Morsy decrees trouble

November 28, 2012 12:05 am | Updated November 17, 2021 04:20 am IST

Egyptian President Mohamed Morsy’s November 22 decree awarding himself vast new powers has both stirred up a political hornet’s nest and demonstrated the uncertainty and difficulty of the transition to consolidated democracy of one of the most important countries in the Arab world. The decree, which critics say is akin to former dictator Hosni Mubarak’s laws and may even go beyond any of them, gives Mr. Morsy the power to enact any law he wants, and in effect removes the current prosecutor general, so that no authority can now revoke any presidential decision; the President also gets the power to appoint a new prosecutor general for a four-year term. The edict, claimed by Mr. Morsy to be a way of ‘cleansing public institutions,’ will remain in force until a new parliament is elected — but that cannot be done until a new constitution is drafted — and Mr. Morsy has also extended the timeline for that process. The President issued the decree of his own accord, without consultation, in a move that has been likened to the Free Officers’ coup in 1954 and amounts to a sidelining of the judiciary.
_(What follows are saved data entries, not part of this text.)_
Lemma wp_array_load p a i x (Q : entry -> hProp) :
  a !! i = Some x -> array p a -∗ (array p a -∗ Q x) -∗ wp (load_entry p i) Q.
Proof.
  intros Hi. destruct p as [l|]; [by apply wp_load_entry|]. iIntros "-> HQ". done.
Qed.

Lemma wp_array_store p a i x (Q : unit -> hProp) :
  (i < length a)%nat -> array p a -∗ (array p (<[i := x]> a) -∗ Q tt) -∗
  wp (store_entry p i x) Q.
Proof.
  intros Hi. destruct p as [l|]; [by apply wp_store_entry|]. iIntros "-> HQ". cbn in Hi. lia.
Qed.

Lemma wp_malloc_array count size (Q : ptr -> hProp) :
  0 <= count -> 1 <= size -> count * size <= malloc_max ->
  (∀ p, array p (replicate (Z.to_nat count) NoEntry) -∗ Q p) -∗ wp (alloc_array count size) Q.
Proof.
  iIntros (Hc Hs Hm) "HQ". unfold alloc_array. wp_seq. pose proof malloc_max_range.
  unfold kvtree_malloc. rewrite u64_id; [|int_lia].
  destruct (Z.ltb_spec 0 (count * size)) as [Hp|Hp].
  - rewrite (proj2 (Z.leb_le _ _)); [|lia]. iApply wp_compute; [done|]. wp_seq. iApply wp_malloc.
    iIntros (l) "Hl". iApply wp_ret. by iApply "HQ".
  - iApply wp_compute; [done|]. iApply wp_ret. iApply "HQ". assert (count = 0) as -> by nia. done.
Qed.

Lemma wp_free_array p a (Q : ptr -> hProp) :
  array p a -∗ Q None -∗ wp (kvtree_free p) Q.
Proof.
  iIntros "Hl HQ". destruct p as [l|]; [by iApply (wp_kvtree_free_block with "Hl")|].
  iDestruct "Hl" as "_". unfold kvtree_free. wp_seq. iApply wp_free_null. by iApply wp_ret.
Qed.

(** *** The elements of a list *)
Lemma nodes_blocks l prev cur prev' cur' : nodes l prev cur prev' cur' ⊢ blocks (length l).
Proof.
  revert prev cur. induction l as [|n l IH]; intros prev cur; cbn [nodes]; [apply blocks_none|].
  apply blocks_exist. intros next. apply blocks_pure. intros _. apply (blocks_sep _ _ 1); [|apply IH].
  apply blocks_exist. intros hp. apply (blocks_sep _ _ 1 0); [apply blocks_points_to|apply blocks_none].
Qed.

Lemma suffix_at_cons n l prev cur :
  suffix_at (n :: l) prev cur ⊢
  <affine> ⌜cur = Some (n_addr n)⌝ ∗ ∃ next, element_at tree (n_addr n) (n_key n) prev next (n_elem n) ∗
    suffix_at l (ElemNext (n_addr n)) next.
Proof. iIntros "(%last & %next & -> & He & Hl)". iSplitR; [done|]. iExists next. by iFrame. Qed.

Lemma suffix_at_back n l prev next :
  element_at tree (n_addr n) (n_key n) prev next (n_elem n) -∗ suffix_at l (ElemNext (n_addr n)) next -∗
  suffix_at (n :: l) prev (Some (n_addr n)).
Proof. iIntros "He (%last & Hl)". iExists last, next. by iFrame. Qed.

Lemma suffix_at_nil prev cur : suffix_at [] prev cur ⊣⊢ <affine> ⌜cur = None⌝.
Proof.
  iSplit; [iIntros "(%last & %E)"; by destruct E as [_ <-]|]. iIntros "->". by iExists prev.
Qed.

Lemma holds_affine (φ : Prop) (P : hProp) m : holds (<affine> ⌜φ⌝ ∗ P)%I m -> φ /\ holds P m.
Proof.
  assert (<affine> ⌜φ⌝ ∗ P ⊢ ⌜φ⌝ ∧ P) as [E] by (iIntros "[% H]"; by iSplit). intros Hm. exact (E m Hm).
Qed.

Lemma list_at_first p l : list_at p l ⊣⊢ ∃ cur, at_head p cur ∗ suffix_at l (HeadFirst p) cur.
Proof.
  unfold list_at, prefix_at, suffix_at, at_head. iSplit.
  - iIntros "(%prev & %first & Hp & Hl)". iExists first. iFrame.
  - iIntros "(%cur & Hp & %last & Hl)". iExists last, cur. iFrame.
Qed.

Lemma wp_next n prev next (Q : ptr -> hProp) :
  element_at tree (n_addr n) (n_key n) prev next (n_elem n) -∗
  (element_at tree (n_addr n) (n_key n) prev next (n_elem n) -∗ Q next) -∗
  wp (Heap.kvtree_elem_next (Some (n_addr n))) Q.
Proof.
  iIntros "(%hp & He & Hx) HQ". unfold Heap.kvtree_elem_next, LIST_NEXT. wp_field "He".
  iApply "HQ". iExists hp. iFrame.
Qed.

(** *** Entries

    [entry_of] makes the entry [entry_at] of an element, in which [key_of] reads the key
    [key_at]; an element needs a key for that. *)
Section entries.
Context {K : Type} (entry_of : ptr -> code entry) (key_of : entry -> code K).
Context (entry_at : node -> entry) (key_at : kvtree_elem -> K).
It is a contemporary version of a Henry VIII clause.

Substantial sections of the Egyptian public have, understandably, been horrified by the Morsy edict, and have taken to the iconic Tahrir Square; some of the initial protests, including those in Alexandria, turned violent as members of the Muslim Brotherhood, parent body to Mr. Morsy’s Freedom and Justice Party, confronted them, and at the time of writing four people have died. The judiciary, for its part, has gone on strike, and most courts are closed. The President says he means the new powers to apply only to “sovereignty-related issues”, but that is at best vague; the judiciary, for its part, is widely distrusted for its role during the 30-year-long Mubarak regime, and the President’s announcement of a special judicial group to reopen the trials of former members of the dictatorship may not go far enough. Mass demonstrations are planned, but for the present most of the public apparently do not wish open confrontation to go too far. The Muslim Brotherhood has abandoned plans for counter-demonstrations, and there are grounds for some optimism. Mr. Morsy’s dismissal of the senior military has reduced the army’s influence. Secondly, the decree has united the democratic opposition, including liberals, leftists, and other groups, in a new National Salvation Front. The key point is that Mr. Morsy’s decree is simply not a substitute for genuine democratic reform of major public institutions. That is where the real work lies.